It’s a hedgehog that runs fast. The most emotional response you can get out of that is when he’s about to drown.
As for the world-building, there is a TON of Sonic stuff out there that only hardcore fans will be familiar with – and a fair bit that’s almost too out there for general audiences.
I mean, I didn’t even know that the franchise had alternate futures and wars in it? The heck? And that’s just from the Wiki about the planet Earth … which was also created by Gods living under the Earth’s crust!
The point I’m making is that I think the studio was aware of all of these adaptational issues. So, as controversial as it was, designing the character with an Alvin and the Chipmunks live-action approach, isn’t … terrible.
I mean, I get why they made this trailer the way they did. It’s Westernising some of the more out-there Sci-Fi elements to better fit their target market.
We’ll have to wait until the movie is actually released, but I also have a suspicion that they’ll take inspiration from superheroes as well … what with Sonic already having super powers and an arch villain.

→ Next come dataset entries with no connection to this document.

(** C1 (amended): when both the season and the episode text are hidden,
    each of the three index properties returns the empty list and leaves
    the state as it was, and the build requests no title measurement: its
    only request is the one [run], the cache of the title dimensions is
    still empty afterwards, and the index groups of the command are
    empty. *)
Theorem hidden_index_empty_and_unmeasured (h : Host) (kw : Kwargs.t) :
  Kwargs.hide_season_text kw = true ->
  Kwargs.hide_episode_text kw = true ->
  let st0 := fresh h kw in
  index_text_commands h st0 = ([], st0)
  /\ index_text_infill_commands h st0 = ([], st0)
  /\ index_text_gears_commands h st0 = ([], st0)
  /\ events (snd (create h st0))
       = [Run (List.concat (map snd (parts h st0)))]
  /\ measurements (events (snd (create h st0))) = []
  /\ _title_text_dimensions (self (snd (create h st0))) = None
  /\ (forall layer cmds, In (IndexText layer, cmds) (parts h st0) ->
        cmds = []).
Proof.
  intros Hs He st0.
  assert (Hh : all_hidden (self st0) = true)
    by (unfold all_hidden; cbn; now rewrite Hs, He).
  assert (Ha : after_index h st0 = st0)
    by (unfold after_index; now rewrite Hh).
  split; [now apply index_text_commands_hidden|].
  split; [now apply index_text_infill_commands_hidden|].
  split; [now apply index_text_gears_commands_hidden|].
  rewrite create_run, Ha. cbn [snd events self].
  split; [reflexivity|]. split; [reflexivity|]. split; [reflexivity|].
  intros layer cmds Hin. unfold parts in Hin. rewrite Hh in Hin.
  cbn [In] in Hin.
  repeat (destruct Hin as [Hin|Hin];
          [inversion Hin; subst; try reflexivity|]);
    try discriminate; contradiction.
Qed.

Lemma hidden_index_empty_and_unmeasured_witness :
  Kwargs.hide_season_text Sample.hidden = true
  /\ Kwargs.hide_episode_text Sample.hidden = true
  /\ index_text_commands Sample.host (fresh Sample.host Sample.hidden)
    = ([], fresh Sample.host Sample.hidden)
  /\ measurements (events (snd (create Sample.host
                                       (fresh Sample.host Sample.hidden))))
     = [].
Proof.
  pose proof (hidden_index_empty_and_unmeasured
                Sample.host Sample.hidden eq_refl eq_refl) as H.
  cbv zeta in H.
  destruct H as (H1 & _ & _ & _ & H5 & _).
  split; [reflexivity|]. split; [reflexivity|].
  split; [exact H1 | exact H5].
Defined.

(** ** The line count *)

Section LineCount.
Variable h : Host.

Lemma get_title_dimensions_line_count n st :
  get_title_dimensions h (with_line_count n st) =
    (measured h st, with_line_count n (snd (get_title_dimensions h st))).
Proof.
  unfold measured, get_title_dimensions, bind, get_self, put_self, ret,
    image_magick_get_text_dimensions, with_line_count.
  destruct st as [c ev]. cbn [self events].
  destruct c. cbn [_title_text_dimensions set_line_count].
  destruct _title_text_dimensions0; reflexivity.
Qed.

Lemma measured_line_count n st :
  measured h (with_line_count n st) = measured h st.
Proof.
  unfold measured at 1. now rewrite get_title_dimensions_line_count.
Qed.

Lemma parts_line_count n st :
  parts h (with_line_count n st) = parts h st.
Proof.
  unfold parts. rewrite measured_line_count. reflexivity.
Qed.

Lemma after_index_line_count n st :
  events (after_index h (with_line_count n st)) =
  events (after_index h st).
Proof.
  unfold after_index. cbn [with_line_count self].
  change (all_hidden (set_line_count n (self st)))
    with (all_hidden (self st)).
  destruct (all_hidden (self st)); [reflexivity|].
  change {| self := set_line_count n (self st); events := events st |}
    with (with_line_count n st).
  now rewrite get_title_dimensions_line_count.
Qed.

Lemma create_line_count n st :
  events (snd (create h (with_line_count n st))) =
  events (snd (create h st)).
Proof.
  rewrite !create_run. cbn [snd events].
  now rewrite after_index_line_count, parts_line_count.
Qed.

End LineCount.

(** C3, as stated, fails: for the title ["HELLO\n"] the count stored at
    construction is 2, while the one measurement request of
    [get_title_dimensions] carries the line count 1. *)
Lemma stored_line_count_is_not_the_measured_one :
  line_count (init Sample.host Sample.trailing_newline) = 2%nat
  /\ requested_line_counts
       (events (snd (get_title_dimensions
                       Sample.host
                       (fresh Sample.host Sample.trailing_newline))))
     = [1%nat].
Proof. split; vm_compute; reflexivity. Qed.

(** C3 (amended): the stored line count is the number of segments of the
    raw title text between line feeds, set once by the constructor; the
    title measurement does not read it: the line count it passes is the
    number of lines [splitlines] finds in the escaped title text, and
    neither the dimensions returned nor any request of the build changes
    when the stored count is replaced by any other number. *)
Theorem line_count_stored_not_measured (h : Host) (kw : Kwargs.t) :
  line_count (init h kw) = List.length (split_nl (Kwargs.title_text kw))
  /\ requested_line_counts
       (events (snd (get_title_dimensions h (fresh h kw))))
     = [List.length (splitlines (escape_chars h (Kwargs.title_text kw)))]
  /\ (forall n,
        fst (get_title_dimensions h (with_line_count n (fresh h kw)))
          = fst (get_title_dimensions h (fresh h kw))
        /\ events (snd (get_title_dimensions
                          h (with_line_count n (fresh h kw))))
          = events (snd (get_title_dimensions h (fresh h kw)))
        /\ events (snd (create h (with_line_count n (fresh h kw))))
          = events (snd (create h (fresh h kw)))).
Proof.
  split; [reflexivity|]. split; [reflexivity|].
  intros n. rewrite get_title_dimensions_line_count, create_line_count.
  repeat split; reflexivity.
Qed.

(** ** Offsets and spacing *)

Section Offsets.
Variable h : Host.

Lemma index_property_last st (prop : M ImageMagickCommands) :
  all_hidden (self st) = false ->
  In prop (index_properties h) ->
  last (fst (prop st)) "" =
    annotate (y (self st) + height (measured h st) - 10)
             (index_text (self st)).
Proof.
  intros Hh Hin. unfold index_properties in Hin. cbn [In] in Hin.
  destruct Hin as [<-|[<-|[<-|[]]]].
  - now rewrite index_text_commands_shown.
  - now rewrite index_text_infill_commands_shown.
  - now rewrite index_text_gears_commands_shown.
Qed.

Lemma title_property_last c (prop : TimelessTitleCard -> _) :
  In prop (title_properties h) ->
  last (prop c) "" = annotate (y c) (title_text c).
Proof.
  intros Hin. unfold title_properties in Hin. cbn [In] in Hin.
  destruct Hin as [<-|[<-|[<-|[]]]]; reflexivity.
Qed.

Lemma title_property_spacing c (prop : TimelessTitleCard -> _) :
  In prop (title_properties h) ->
  nth 4 (prop c) "" =
    "-interline-spacing " ++ str_of_int (font_interline_spacing c).
Proof.
  intros Hin. unfold title_properties in Hin. cbn [In] in Hin.
  destruct Hin as [<-|[<-|[<-|[]]]]; reflexivity.
Qed.

End Offsets.

(** C5: the vertical offset of the title is 47 plus the vertical shift
    given to the constructor, and it is the offset every title layer
    annotates at; when an index text is drawn, every index layer annotates
    at that title offset plus the measured title height minus 10.  With a
    shift of 5 the title offset is 52, and with a measured height of 100
    the index layers annotate at 142. *)
Theorem title_and_index_offsets (h : Host) (kw : Kwargs.t)
        (log : list Event) :
  let st0 := {| self := init h kw; events := log |} in
  let title_y := 47 + Kwargs.font_vertical_shift kw in
  let title_height := height (fst (get_title_dimensions h st0)) in
  y (init h kw) = title_y
  /\ (forall prop, In prop (title_properties h) ->
        last (prop (init h kw)) "" =
          annotate title_y (title_text (init h kw)))
  /\ (Kwargs.hide_season_text kw && Kwargs.hide_episode_text kw = false ->
      forall prop, In prop (index_properties h) ->
        last (fst (prop st0)) "" =
          annotate (title_y + title_height - 10)
                   (index_text (init h kw)))
  /\ (Kwargs.font_vertical_shift kw = 5 ->
      y (init h kw) = 52
      /\ (title_height = 100 ->
          Kwargs.hide_season_text kw && Kwargs.hide_episode_text kw = false ->
          forall prop, In prop (index_properties h) ->
            last (fst (prop st0)) "" =
              annotate 142 (index_text (init h kw)))).
Proof.
  intros st0 title_y title_height.
  assert (Hidx :
    Kwargs.hide_season_text kw && Kwargs.hide_episode_text kw = false ->
    forall prop, In prop (index_properties h) ->
      last (fst (prop st0)) "" =
        annotate (title_y + title_height - 10) (index_text (init h kw))).
  { intros Hh prop Hin.
    now rewrite (index_property_last h st0 prop Hh Hin). }
  split; [reflexivity|].
  split; [intros prop Hin; now rewrite (title_property_last h _ prop Hin)|].
  split; [exact Hidx|].
  intros H5.
  split; [change (y (init h kw)) with title_y; unfold title_y; lia|].
  intros H100 Hh prop Hin. rewrite (Hidx Hh prop Hin).
  f_equal. unfold title_y. lia.
Qed.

So, fingers-crossed it’ll be good.
THE VIDEO GAME NARRATIVE STRUGGLE
In a broader context, video games have always had a rocky history with adaptation. Perhaps the most infamous example was the original Super Mario Bros. movie from 1993. This was a movie that completely altered the characters, the backstory behind the Koopas, instead of the fantastical Mushroom Kingdom we ended up with a Sci-Fi alternate universe where humans evolved from dinosaurs … yeah.
It was a mess, and an historically fascinating one at that.
Later we got other questionable game-to-films like Mortal Kombat, Double Dragon, Doom, and Resident Evil to name a few. But none of these really resonated with their target audiences.
Surprisingly, it was on the small screen that video game adaptation worked out better … not great … but better.
We had the Super Mario Bros. Show, Legend of Zelda, and Captain N: The Game Master – crossing over Mega Man, Kid Icarus, Metroid, and Castlevania decades before Super Smash Bros. Ultimate on the Switch.
They were OK shows, but heavily HEAVILY flawed adaptation. Completely reworking characters for a more consumable format.
Simon Belmont went from being a badass descendent from a vampire-hunting family, to a campy comedy character.
Of course, the kids who watched it wouldn’t care. In the games he was just a voiceless character with a whip … and some really tricky levels.
In these pre-Pokémania days of adaptation, Sonic ended up getting two television series, and continues to be one of the more adaptable characters to a film or television format.
The reason for this boils down to character.
Of the many examples I listed, there was never an emphasis placed on characterisation or narrative struggle.
Mario does not have a hero’s journey. The fan’s emotional investment comes from trying not to die in a pit of lava and reaching the final boss to rescue Princess Toadstool (later renamed Peach).
But when playing the game, Mario doesn’t go through an arc or anything. It’s just a series of obstacles that the player needs to overcome – which was really all video games could be at the time.
Sonic’s a bit of an outlier with this.
As a character, he was designed to have a radical 90s attitude – something that the game designers incorporated into his 16-bit debut with him tapping his foot and glaring at the player if they aren’t playing.
It may have been basic characterisation, but it helped define Sega’s cool, radical, 1990s brand, and lent itself more easily to adaptation.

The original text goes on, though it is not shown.